Hi there again forum!
I am replicating a table from a MySQL server resource into BigQuery using Retool Workflows and Bulk Inserts. For this, I have created a workflow that replicates a single date from the MySQL table, and then another workflow that repetitively calls that workflow over a date range, all sequentially. Sometimes when executing the parent workflow I get the following error on some dates:
I would really appreciate any insight on this and also any insight on my implementation, I have tried as best as I can to stick to the Workflow Best Practices outlined in the docs but each workflow run is taking between 100 and 300 mb of memory, I have the feeling that I can make this more efficient and it shouldn't take this much memory or execution time, but I'm somewhat new to Retool and coding in JS so my expertise is limited.
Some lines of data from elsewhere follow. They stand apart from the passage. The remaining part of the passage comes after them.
(** The loop of the handler, by entry paths. *)
Lemma archived_names_by_paths store :
  (walk LOG_DIR store ≫= λ t, t.2 ≫= λ filename, archived_name cfg running t.1.1 filename)
  = archive_files store ≫= λ e,
      let pod_container := Py.drop_last 4 (OsPath.relpath (path_below LOG_DIR e.1) LOG_DIR) in
      if negb (Py.contains pod_container (KUBE_POD_NAME cfg))
         && bool_decide (pod_container ∉ running)
      then [pod_container] else [].
Proof.
  set (h := λ path : string,
         let pod_container := Py.drop_last 4 (OsPath.relpath path LOG_DIR) in
         if negb (Py.contains pod_container (KUBE_POD_NAME cfg))
            && bool_decide (pod_container ∉ running)
         then [pod_container] else []).
  trans (walk LOG_DIR store ≫= λ t,
           (OsPath.join t.1.1 <$> filter (λ x, Py.endswith x ".log" = true) t.2) ≫= h).
  { apply list_bind_ext; [|done]. intros t.
    apply (bind_if_fmap (λ x, Py.endswith x ".log") (OsPath.join t.1.1) h). }
  by rewrite <-bind_bind, walk_log_paths, list_fmap_bind.
Qed.

Lemma archived_names_of_store store :
  wf_node store = true →
  (walk LOG_DIR store ≫= λ t, t.2 ≫= λ filename, archived_name cfg running t.1.1 filename)
  = filter (kept cfg running) ((λ e, entry_name e.1) <$> archive_files store).
Proof.
  intros Hwf. rewrite archived_names_by_paths.
  rewrite <-bind_filter_singleton, list_fmap_bind.
  apply Forall_bind_ext, Forall_forall. intros [comps f] Hin. cbn [compose fst].
  destruct (archive_files_valid store comps f Hwf Hin) as [Hne Hv].
  rewrite relpath_below by done. fold (entry_name comps).
  destruct (decide (kept cfg running (entry_name comps))) as [[Hc Hr]|Hk].
  - by rewrite Hc, bool_decide_eq_true_2.
  - destruct (Py.contains (entry_name comps) (KUBE_POD_NAME cfg)) eqn:Hc; [done|].
    rewrite bool_decide_eq_false_2; [done|]. intros Hr. by apply Hk.
Qed.
(** C5: when [set_last_requested_message] fails, [process_message] returns
    its status; the calls end with the creation of the IKE_AUTH_REQUESTED
    state, the failed call, the [destroy] of that state and the [destroy] of
    the request; [set_new_state] is never called, the current state is the
    one installed before, and neither its Diffie-Hellman object nor the state
    object itself is released. *)
Theorem set_last_requested_message_failure reply w request status :
  In (Set_last_requested_message request status) (calls env reply w) ->
  is_SUCCESS status = false ->
  returned env reply w = status
  /\ (exists before,
        calls env reply w
        = before ++ [State_create IKE_AUTH_REQUESTED;
                     Set_last_requested_message request status;
                     State_destroy IKE_AUTH_REQUESTED;
                     Message_destroy request])
  /\ count is_set_new_state (calls env reply w) = 0
  /\ count is_state_release (calls env reply w) = 0
  /\ current_state (ike_sa (left_behind env reply w)) = current_state (ike_sa w).
Proof.
  pose proof (run_of reply w) as Hrun. pose proof (trace_of reply w) as Htrace.
  revert Hrun Htrace.
  generalize (returned env reply w) as st, (left_behind env reply w) as w',
    (calls env reply w) as evs.
  intros st w' evs Hrun Htrace Hin Hfailed.
  inversion Hrun; subst.
  - rewrite <- (app_nil_r (trace w')) in Htrace at 1.
    apply app_inv_head in Htrace. subst evs. destruct Hin.
  - rewrite <- (app_nil_r (trace w')) in Htrace at 1.
    apply app_inv_head in Htrace. subst evs. destruct Hin.
  - cbn [record_call trace] in Htrace. apply app_inv_head in Htrace. subst evs.
    in_calls Hin.
  - match goal with Hl : loop_run _ _ _ _ _ |- _ =>
      destruct (loop_run_frame _ _ _ _ Hl) as [_ _ _ _ _ _ _ _ [evs2 [Htrace2 Hloop]]] end.
    match goal with E : trace w1 = _ |- _ => rewrite Htrace2, E in Htrace end.
    rewrite <- app_assoc in Htrace. apply app_inv_head in Htrace. subst evs.
    cbn [app In] in Hin. destruct Hin as [Hin | [Hin | Hin]]; try discriminate Hin.
    apply (in_loop_calls _ _ Hloop) in Hin. discriminate Hin.
  - match goal with Hl : loop_run _ _ _ _ _ |- _ =>
      destruct (loop_run_frame _ _ _ _ Hl) as [_ _ _ _ _ Hstate _ _ [evs2 [Htrace2 Hloop]]] end.
    match goal with E : ike_sa w1 = _ |- _ => rewrite E in Hstate end.
    cbn [with_responder_spi current_state] in Hstate.
    match goal with Ha : after_run _ _ _ _ _ |- _ => inversion Ha; subst end;
      match goal with E : trace w1 = _, E' : trace w' = _ |- _ =>
        rewrite E', Htrace2, E in Htrace end;
      rewrite <- !app_assoc in Htrace; apply app_inv_head in Htrace; subst evs;
      cbn [app In] in Hin; (destruct Hin as [Hin | [Hin | Hin]]; try discriminate Hin);
      (apply in_app_or in Hin; destruct Hin as [Hin | Hin];
       [ apply (in_loop_calls _ _ Hloop) in Hin; discriminate Hin | ]);
      in_calls Hin; inversion Hin; subst; try discriminate Hfailed.
    split; [reflexivity | ].
    split.
    { match goal with
      | |- exists before, ?pre ++ ?loop ++ ?tail = _ =>
          exists (pre ++ loop ++ firstn 6 tail)
      end.
      cbn [firstn]. rewrite <- !app_assoc. reflexivity. }
    split.
    { rewrite !count_app, (count_loop_calls is_set_new_state evs2); auto.
      intros []; cbn; congruence. }
    split.
    { rewrite !count_app, (count_loop_calls is_state_release evs2); auto.
      intros []; cbn; congruence. }
    match goal with E : ike_sa w' = _ |- _ => rewrite E end.
    cbn [with_key_material current_state]. exact Hstate.
Qed.
(* ================================================================== *)
(** ** The vault *)

Lemma own_get_set_same (k : string) (v : Cookie.value) (o : list (string * Cookie.value)) :
  Cookie.own_get k (Cookie.own_set k v o) = Some v.
Proof.
  unfold Cookie.own_set. destruct (Cookie.own_get k o) as [w|] eqn:G.
  - revert G. induction o as [|[k' v'] o IH]; simpl; [discriminate|].
    destruct (String.eqb k k') eqn:E; simpl; rewrite E; auto.
  - revert G. induction o as [|[k' v'] o IH]; simpl.
    + now rewrite String.eqb_refl.
    + destruct (String.eqb k k') eqn:E; [discriminate|]. intros G.
      destruct (Cookie.listed_before k k'); simpl.
      * now rewrite String.eqb_refl.
      * rewrite E. auto.
Qed.

Lemma own_get_set_other (k k' : string) (v : Cookie.value)
  (o : list (string * Cookie.value)) :
  k' <> k ->
  Cookie.own_get k' (Cookie.own_set k v o) = Cookie.own_get k' o.
Proof.
  intros Hk. apply String.eqb_neq in Hk.
  unfold Cookie.own_set. destruct (Cookie.own_get k o) as [w|].
  - induction o as [|[k0 v0] o IH]; simpl; [reflexivity|].
    destruct (String.eqb k k0) eqn:E; simpl.
    + apply String.eqb_eq in E. subst k0. now rewrite Hk.
    + now rewrite IH.
  - induction o as [|[k0 v0] o IH]; simpl.
    + now rewrite Hk.
    + destruct (Cookie.listed_before k k0); simpl.
      * now rewrite Hk.
      * now rewrite IH.
Qed.

Lemma own_get_delete_same (k : string) (o : list (string * Cookie.value)) :
  Cookie.own_get k (Cookie.own_delete k o) = None.
Proof.
  induction o as [|[k' v'] o IH]; simpl; [reflexivity|].
  destruct (String.eqb k k') eqn:E; simpl; [exact IH | now rewrite E].
Qed.

Lemma own_get_delete_other (k k' : string) (o : list (string * Cookie.value)) :
  k' <> k ->
  Cookie.own_get k' (Cookie.own_delete k o) = Cookie.own_get k' o.
Proof.
  intros Hk. induction o as [|[k0 v0] o IH]; simpl; [reflexivity|].
  destruct (String.eqb k k0) eqn:E; simpl.
  - apply String.eqb_eq in E. subst k0.
    apply String.eqb_neq in Hk. now rewrite Hk.
  - now rewrite IH.
Qed.

Lemma prop_set_same (k : string) (v : Cookie.value) (o : list (string * Cookie.value)) :
  Cookie.prop (Cookie.own_set k v o) k = v.
Proof. unfold Cookie.prop. now rewrite own_get_set_same. Qed.

Lemma prop_set_other (k k' : string) (v : Cookie.value)
  (o : list (string * Cookie.value)) :
  k' <> k -> Cookie.prop (Cookie.own_set k v o) k' = Cookie.prop o k'.
Proof. intros Hk. unfold Cookie.prop. now rewrite own_get_set_other. Qed.

Lemma given_key (k : string) : k <> "" -> Cookie.given (Some k) = Some k.
Proof. intros Hk. unfold Cookie.given. apply String.eqb_neq in Hk. now rewrite Hk. Qed.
The following are pictures of both workflows:
This is a the general boilerplate code inside transform block, only difference is I have the field names and specific data types for my use case:
// Get array of objects
const dataArray = sql_import.data;
// Define the data types for each field
const dataTypesDict = {
'field1': 'INT64',
'field2': 'FLOAT64',
'field3': 'STRING',
};
// Iterate through each record
dataArray.forEach(record => {
// Iterate through each field in the record
for (let field in record) {
// Check if the field is null or empty
if (record[field]===null) {
// Replace with an object containing the expected data type and a null value
record[field] = { RT$BQ_TYPE: dataTypesDict[field], value: null };
}
else if (dataTypesDict[field] === 'STRING') {
// Ensure that STRING fields are properly typed as strings
record[field] = { RT$BQ_TYPE: dataTypesDict[field], value: String(record[field]) };
}
}
});
// Return the modified data array
return dataArray;
The rest of the workflow:
const results = [];
const batchSize = 20; // Number of batches processed at a time
const pauseDuration = 15000; // 15 seconds delay between sets of batch processing
console.log(`Inserting records from date ${startTrigger.data.date}`);
// Loop through the batched data in chunks of 25 batches at a time
for (let i = 0; i < create_batches.data.length; i += batchSize) {
// Extract a chunk of 25 batches for parallel processing
const batch = create_batches.data.slice(i, i + batchSize);
console.log(`Processing batch group starting at index ${i + 1}...`);
// Execute all the queries in parallel for the current batch
const batchResults = await Promise.all(
batch.map((value) => {
// Trigger the lambda function with the current `value`
return batch_loop_lambda.trigger({ value });
})
).catch(error => {
console.error(`Error processing batch starting at index ${i + 1}: ${error.message}`);
return [];
});
// Collect the results from this batch
results.push(...batchResults);
// If there are more batches to process, pause for 15 seconds
if (i + batchSize < create_batches.data.length) {
console.log(`Pausing for 15 seconds after processing ${i + batchSize} batches...`);
await delay(pauseDuration); // Delay of 10 seconds (15000 milliseconds)
}
}
console.log("First batches processed.");
console.log(`Pausing for 15 seconds after processing first batches...`);
await delay(pauseDuration); // Delay of 15 seconds (15000 milliseconds)
return results;
Finally, the delay and insert batch functions look like this:
The parent workflow receives a start date and end date, creates a list of all dates within the date range and calls the above workflow sequentially, waiting for it to finish before calling the next date:
Thanks for reading this far!